### YOUR ASSIGNMENT
Begin at the line containing "destruct (civil_ranges _ _ _ _ Hc)" in the data below and go on through the line containing "try (apply digits_chars", repeating each line exactly; include both ends and no other line.

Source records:
|---|
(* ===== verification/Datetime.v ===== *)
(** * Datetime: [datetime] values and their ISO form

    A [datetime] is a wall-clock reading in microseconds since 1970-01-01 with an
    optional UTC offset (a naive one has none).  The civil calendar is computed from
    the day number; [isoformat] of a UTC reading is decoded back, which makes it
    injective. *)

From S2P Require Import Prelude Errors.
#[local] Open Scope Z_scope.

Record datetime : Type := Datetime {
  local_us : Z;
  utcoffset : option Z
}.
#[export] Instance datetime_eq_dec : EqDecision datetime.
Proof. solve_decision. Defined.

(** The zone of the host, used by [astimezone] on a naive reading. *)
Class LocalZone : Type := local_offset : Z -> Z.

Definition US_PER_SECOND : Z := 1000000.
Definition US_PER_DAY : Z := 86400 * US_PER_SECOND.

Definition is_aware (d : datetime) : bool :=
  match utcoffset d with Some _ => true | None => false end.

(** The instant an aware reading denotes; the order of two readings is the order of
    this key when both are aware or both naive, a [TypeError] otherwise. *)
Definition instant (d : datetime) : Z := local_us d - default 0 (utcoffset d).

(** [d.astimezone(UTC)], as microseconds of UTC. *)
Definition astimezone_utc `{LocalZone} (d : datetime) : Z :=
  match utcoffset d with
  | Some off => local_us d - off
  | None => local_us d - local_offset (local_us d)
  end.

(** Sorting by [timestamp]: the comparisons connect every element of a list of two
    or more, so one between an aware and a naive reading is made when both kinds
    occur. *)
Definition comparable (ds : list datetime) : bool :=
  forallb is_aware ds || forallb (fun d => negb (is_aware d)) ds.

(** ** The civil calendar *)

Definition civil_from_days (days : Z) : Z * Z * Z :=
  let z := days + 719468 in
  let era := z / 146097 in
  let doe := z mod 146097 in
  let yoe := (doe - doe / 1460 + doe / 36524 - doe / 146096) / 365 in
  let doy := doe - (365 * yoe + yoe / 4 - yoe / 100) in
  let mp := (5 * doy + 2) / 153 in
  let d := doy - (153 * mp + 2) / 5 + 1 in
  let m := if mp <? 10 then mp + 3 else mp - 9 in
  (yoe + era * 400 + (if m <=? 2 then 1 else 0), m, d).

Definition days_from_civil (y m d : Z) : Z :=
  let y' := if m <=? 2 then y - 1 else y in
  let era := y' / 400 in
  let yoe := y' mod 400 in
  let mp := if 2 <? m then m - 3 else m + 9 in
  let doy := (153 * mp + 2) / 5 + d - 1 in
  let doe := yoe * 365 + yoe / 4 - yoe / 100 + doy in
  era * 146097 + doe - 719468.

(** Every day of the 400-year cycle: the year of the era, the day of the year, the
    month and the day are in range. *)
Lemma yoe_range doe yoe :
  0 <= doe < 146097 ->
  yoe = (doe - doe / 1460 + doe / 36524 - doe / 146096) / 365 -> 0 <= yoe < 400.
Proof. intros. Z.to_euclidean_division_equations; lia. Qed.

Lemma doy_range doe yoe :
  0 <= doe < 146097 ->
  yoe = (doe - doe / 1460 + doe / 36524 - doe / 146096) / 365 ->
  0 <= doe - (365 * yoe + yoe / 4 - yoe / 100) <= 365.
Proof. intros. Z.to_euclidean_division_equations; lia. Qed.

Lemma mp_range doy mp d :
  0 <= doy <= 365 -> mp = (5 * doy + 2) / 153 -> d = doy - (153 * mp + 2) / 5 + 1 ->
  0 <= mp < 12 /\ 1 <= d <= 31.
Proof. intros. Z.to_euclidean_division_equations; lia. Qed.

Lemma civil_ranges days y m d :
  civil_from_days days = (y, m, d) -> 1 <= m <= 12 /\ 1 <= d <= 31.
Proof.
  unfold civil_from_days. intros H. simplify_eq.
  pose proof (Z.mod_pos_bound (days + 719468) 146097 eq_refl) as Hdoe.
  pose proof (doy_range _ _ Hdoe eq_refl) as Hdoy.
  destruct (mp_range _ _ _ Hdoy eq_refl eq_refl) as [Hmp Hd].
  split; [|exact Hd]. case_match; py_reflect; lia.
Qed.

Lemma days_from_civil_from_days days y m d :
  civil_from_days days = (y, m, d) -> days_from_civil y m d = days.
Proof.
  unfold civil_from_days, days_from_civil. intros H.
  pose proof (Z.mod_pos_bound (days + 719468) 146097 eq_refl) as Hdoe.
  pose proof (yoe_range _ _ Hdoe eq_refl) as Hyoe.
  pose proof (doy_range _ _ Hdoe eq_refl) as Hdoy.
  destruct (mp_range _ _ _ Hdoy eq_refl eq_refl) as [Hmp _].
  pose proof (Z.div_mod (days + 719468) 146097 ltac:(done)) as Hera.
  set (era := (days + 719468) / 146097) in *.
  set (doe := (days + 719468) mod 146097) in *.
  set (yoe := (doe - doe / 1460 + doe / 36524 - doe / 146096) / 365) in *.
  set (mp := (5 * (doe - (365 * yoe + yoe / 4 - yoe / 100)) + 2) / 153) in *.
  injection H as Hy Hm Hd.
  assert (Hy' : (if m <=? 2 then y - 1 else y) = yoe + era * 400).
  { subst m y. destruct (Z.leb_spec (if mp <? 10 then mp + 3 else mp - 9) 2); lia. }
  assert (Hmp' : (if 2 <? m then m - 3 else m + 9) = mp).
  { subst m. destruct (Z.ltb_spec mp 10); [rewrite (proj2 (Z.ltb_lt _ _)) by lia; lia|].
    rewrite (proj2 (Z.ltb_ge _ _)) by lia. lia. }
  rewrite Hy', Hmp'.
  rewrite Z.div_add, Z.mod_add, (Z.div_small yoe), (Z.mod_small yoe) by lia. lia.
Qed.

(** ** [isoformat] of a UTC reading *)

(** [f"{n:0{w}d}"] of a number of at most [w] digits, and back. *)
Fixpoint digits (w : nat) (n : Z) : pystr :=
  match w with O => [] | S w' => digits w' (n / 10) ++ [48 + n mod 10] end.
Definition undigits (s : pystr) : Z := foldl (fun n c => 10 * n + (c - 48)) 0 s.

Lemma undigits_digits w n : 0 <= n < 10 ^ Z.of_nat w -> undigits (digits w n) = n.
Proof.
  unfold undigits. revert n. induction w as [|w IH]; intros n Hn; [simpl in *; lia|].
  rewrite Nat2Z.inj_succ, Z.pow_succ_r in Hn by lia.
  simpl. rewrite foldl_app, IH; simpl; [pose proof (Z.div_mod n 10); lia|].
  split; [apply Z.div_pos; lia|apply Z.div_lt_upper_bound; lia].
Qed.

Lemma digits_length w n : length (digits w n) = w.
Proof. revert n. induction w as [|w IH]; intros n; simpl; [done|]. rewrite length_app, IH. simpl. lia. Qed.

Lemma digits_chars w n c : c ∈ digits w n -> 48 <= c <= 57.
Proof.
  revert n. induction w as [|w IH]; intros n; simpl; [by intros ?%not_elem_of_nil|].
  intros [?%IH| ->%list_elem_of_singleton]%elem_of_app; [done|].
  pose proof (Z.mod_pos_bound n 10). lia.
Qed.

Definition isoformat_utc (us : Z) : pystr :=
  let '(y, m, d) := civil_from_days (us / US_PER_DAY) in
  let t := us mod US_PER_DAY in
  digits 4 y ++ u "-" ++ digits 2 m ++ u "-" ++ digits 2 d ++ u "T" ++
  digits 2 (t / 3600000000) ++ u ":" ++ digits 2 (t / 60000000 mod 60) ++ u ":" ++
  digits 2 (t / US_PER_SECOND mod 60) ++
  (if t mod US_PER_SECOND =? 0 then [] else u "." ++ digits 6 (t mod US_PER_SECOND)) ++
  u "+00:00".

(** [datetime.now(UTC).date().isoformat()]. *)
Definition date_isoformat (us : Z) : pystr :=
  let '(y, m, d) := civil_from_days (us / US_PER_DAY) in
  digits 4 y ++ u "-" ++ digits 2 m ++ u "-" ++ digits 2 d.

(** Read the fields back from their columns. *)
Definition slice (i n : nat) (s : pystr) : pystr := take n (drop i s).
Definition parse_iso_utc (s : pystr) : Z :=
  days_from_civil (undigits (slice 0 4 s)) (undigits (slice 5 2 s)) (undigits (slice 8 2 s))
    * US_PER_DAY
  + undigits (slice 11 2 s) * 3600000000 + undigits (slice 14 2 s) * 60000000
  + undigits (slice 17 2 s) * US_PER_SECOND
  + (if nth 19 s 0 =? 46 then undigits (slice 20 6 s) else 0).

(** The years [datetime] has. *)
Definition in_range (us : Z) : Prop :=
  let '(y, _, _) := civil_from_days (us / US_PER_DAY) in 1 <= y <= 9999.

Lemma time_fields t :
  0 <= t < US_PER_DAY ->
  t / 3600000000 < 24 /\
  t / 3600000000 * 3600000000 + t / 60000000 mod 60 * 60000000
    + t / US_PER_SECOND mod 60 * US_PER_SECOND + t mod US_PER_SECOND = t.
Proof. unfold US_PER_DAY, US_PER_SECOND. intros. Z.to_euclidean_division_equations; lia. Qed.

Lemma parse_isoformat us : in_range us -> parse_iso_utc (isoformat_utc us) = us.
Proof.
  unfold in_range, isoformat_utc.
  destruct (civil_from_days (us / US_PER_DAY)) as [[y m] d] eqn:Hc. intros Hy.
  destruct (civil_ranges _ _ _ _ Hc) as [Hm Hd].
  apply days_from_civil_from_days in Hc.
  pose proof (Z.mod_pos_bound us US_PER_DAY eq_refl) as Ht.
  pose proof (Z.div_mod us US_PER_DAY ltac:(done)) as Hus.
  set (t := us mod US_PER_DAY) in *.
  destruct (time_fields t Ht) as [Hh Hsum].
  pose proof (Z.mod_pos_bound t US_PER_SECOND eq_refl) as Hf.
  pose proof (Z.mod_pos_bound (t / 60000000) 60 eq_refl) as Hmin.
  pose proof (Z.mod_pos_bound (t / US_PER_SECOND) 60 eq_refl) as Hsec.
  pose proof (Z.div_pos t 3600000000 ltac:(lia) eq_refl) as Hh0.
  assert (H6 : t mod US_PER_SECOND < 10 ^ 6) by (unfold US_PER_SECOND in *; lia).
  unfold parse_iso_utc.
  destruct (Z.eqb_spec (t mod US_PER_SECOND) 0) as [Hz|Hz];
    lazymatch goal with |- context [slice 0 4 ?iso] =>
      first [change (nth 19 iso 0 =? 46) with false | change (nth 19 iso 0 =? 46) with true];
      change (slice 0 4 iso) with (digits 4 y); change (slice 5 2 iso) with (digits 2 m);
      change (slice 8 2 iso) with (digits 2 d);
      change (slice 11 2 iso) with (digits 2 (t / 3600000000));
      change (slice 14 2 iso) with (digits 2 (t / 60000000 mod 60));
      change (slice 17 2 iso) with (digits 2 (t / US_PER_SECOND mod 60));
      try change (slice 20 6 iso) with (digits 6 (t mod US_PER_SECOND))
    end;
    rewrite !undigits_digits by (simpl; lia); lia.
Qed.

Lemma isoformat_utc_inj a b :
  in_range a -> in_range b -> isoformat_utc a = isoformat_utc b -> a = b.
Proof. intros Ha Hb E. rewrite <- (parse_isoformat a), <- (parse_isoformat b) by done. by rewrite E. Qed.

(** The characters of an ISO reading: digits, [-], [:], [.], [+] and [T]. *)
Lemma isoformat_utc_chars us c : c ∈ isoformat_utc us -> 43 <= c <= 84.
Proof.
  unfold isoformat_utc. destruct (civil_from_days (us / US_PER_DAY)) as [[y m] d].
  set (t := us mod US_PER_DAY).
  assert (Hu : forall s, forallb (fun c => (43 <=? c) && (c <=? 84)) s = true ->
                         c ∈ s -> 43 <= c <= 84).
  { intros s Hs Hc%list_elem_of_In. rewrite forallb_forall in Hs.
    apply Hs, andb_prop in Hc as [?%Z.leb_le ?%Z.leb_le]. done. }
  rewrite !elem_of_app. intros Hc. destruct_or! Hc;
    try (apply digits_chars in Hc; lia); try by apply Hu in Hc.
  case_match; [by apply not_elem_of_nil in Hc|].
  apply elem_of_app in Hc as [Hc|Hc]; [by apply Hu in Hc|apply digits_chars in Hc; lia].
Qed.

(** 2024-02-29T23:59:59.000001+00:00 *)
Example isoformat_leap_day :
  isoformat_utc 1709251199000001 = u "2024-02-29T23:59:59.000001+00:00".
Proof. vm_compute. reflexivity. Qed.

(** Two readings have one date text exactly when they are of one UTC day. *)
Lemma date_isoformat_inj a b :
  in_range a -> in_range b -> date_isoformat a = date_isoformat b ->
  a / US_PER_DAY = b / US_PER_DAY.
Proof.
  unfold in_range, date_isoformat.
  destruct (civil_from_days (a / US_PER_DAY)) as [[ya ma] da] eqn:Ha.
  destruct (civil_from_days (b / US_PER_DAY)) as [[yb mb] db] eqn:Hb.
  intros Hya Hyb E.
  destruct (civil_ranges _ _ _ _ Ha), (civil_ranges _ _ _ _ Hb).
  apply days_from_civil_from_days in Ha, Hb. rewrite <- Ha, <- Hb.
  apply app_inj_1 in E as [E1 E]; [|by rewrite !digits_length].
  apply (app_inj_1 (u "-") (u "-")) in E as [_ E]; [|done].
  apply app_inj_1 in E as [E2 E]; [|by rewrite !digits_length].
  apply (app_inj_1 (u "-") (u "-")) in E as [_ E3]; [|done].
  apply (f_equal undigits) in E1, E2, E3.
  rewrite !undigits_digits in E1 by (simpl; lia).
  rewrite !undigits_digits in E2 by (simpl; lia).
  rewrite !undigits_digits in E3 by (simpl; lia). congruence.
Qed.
|---|
### ANSWER SPACE
  destruct (civil_ranges _ _ _ _ Hc) as [Hm Hd].
  apply days_from_civil_from_days in Hc.
  pose proof (Z.mod_pos_bound us US_PER_DAY eq_refl) as Ht.
  pose proof (Z.div_mod us US_PER_DAY ltac:(done)) as Hus.
  set (t := us mod US_PER_DAY) in *.
  destruct (time_fields t Ht) as [Hh Hsum].
  pose proof (Z.mod_pos_bound t US_PER_SECOND eq_refl) as Hf.
  pose proof (Z.mod_pos_bound (t / 60000000) 60 eq_refl) as Hmin.
  pose proof (Z.mod_pos_bound (t / US_PER_SECOND) 60 eq_refl) as Hsec.
  pose proof (Z.div_pos t 3600000000 ltac:(lia) eq_refl) as Hh0.
  assert (H6 : t mod US_PER_SECOND < 10 ^ 6) by (unfold US_PER_SECOND in *; lia).
  unfold parse_iso_utc.
  destruct (Z.eqb_spec (t mod US_PER_SECOND) 0) as [Hz|Hz];
    lazymatch goal with |- context [slice 0 4 ?iso] =>
      first [change (nth 19 iso 0 =? 46) with false | change (nth 19 iso 0 =? 46) with true];
      change (slice 0 4 iso) with (digits 4 y); change (slice 5 2 iso) with (digits 2 m);
      change (slice 8 2 iso) with (digits 2 d);
      change (slice 11 2 iso) with (digits 2 (t / 3600000000));
      change (slice 14 2 iso) with (digits 2 (t / 60000000 mod 60));
      change (slice 17 2 iso) with (digits 2 (t / US_PER_SECOND mod 60));
      try change (slice 20 6 iso) with (digits 6 (t mod US_PER_SECOND))
    end;
    rewrite !undigits_digits by (simpl; lia); lia.
Qed.

Lemma isoformat_utc_inj a b :
  in_range a -> in_range b -> isoformat_utc a = isoformat_utc b -> a = b.
Proof. intros Ha Hb E. rewrite <- (parse_isoformat a), <- (parse_isoformat b) by done. by rewrite E. Qed.

(** The characters of an ISO reading: digits, [-], [:], [.], [+] and [T]. *)
Lemma isoformat_utc_chars us c : c ∈ isoformat_utc us -> 43 <= c <= 84.
Proof.
  unfold isoformat_utc. destruct (civil_from_days (us / US_PER_DAY)) as [[y m] d].
  set (t := us mod US_PER_DAY).
  assert (Hu : forall s, forallb (fun c => (43 <=? c) && (c <=? 84)) s = true ->
                         c ∈ s -> 43 <= c <= 84).
  { intros s Hs Hc%list_elem_of_In. rewrite forallb_forall in Hs.
    apply Hs, andb_prop in Hc as [?%Z.leb_le ?%Z.leb_le]. done. }
  rewrite !elem_of_app. intros Hc. destruct_or! Hc;
    try (apply digits_chars in Hc; lia); try by apply Hu in Hc.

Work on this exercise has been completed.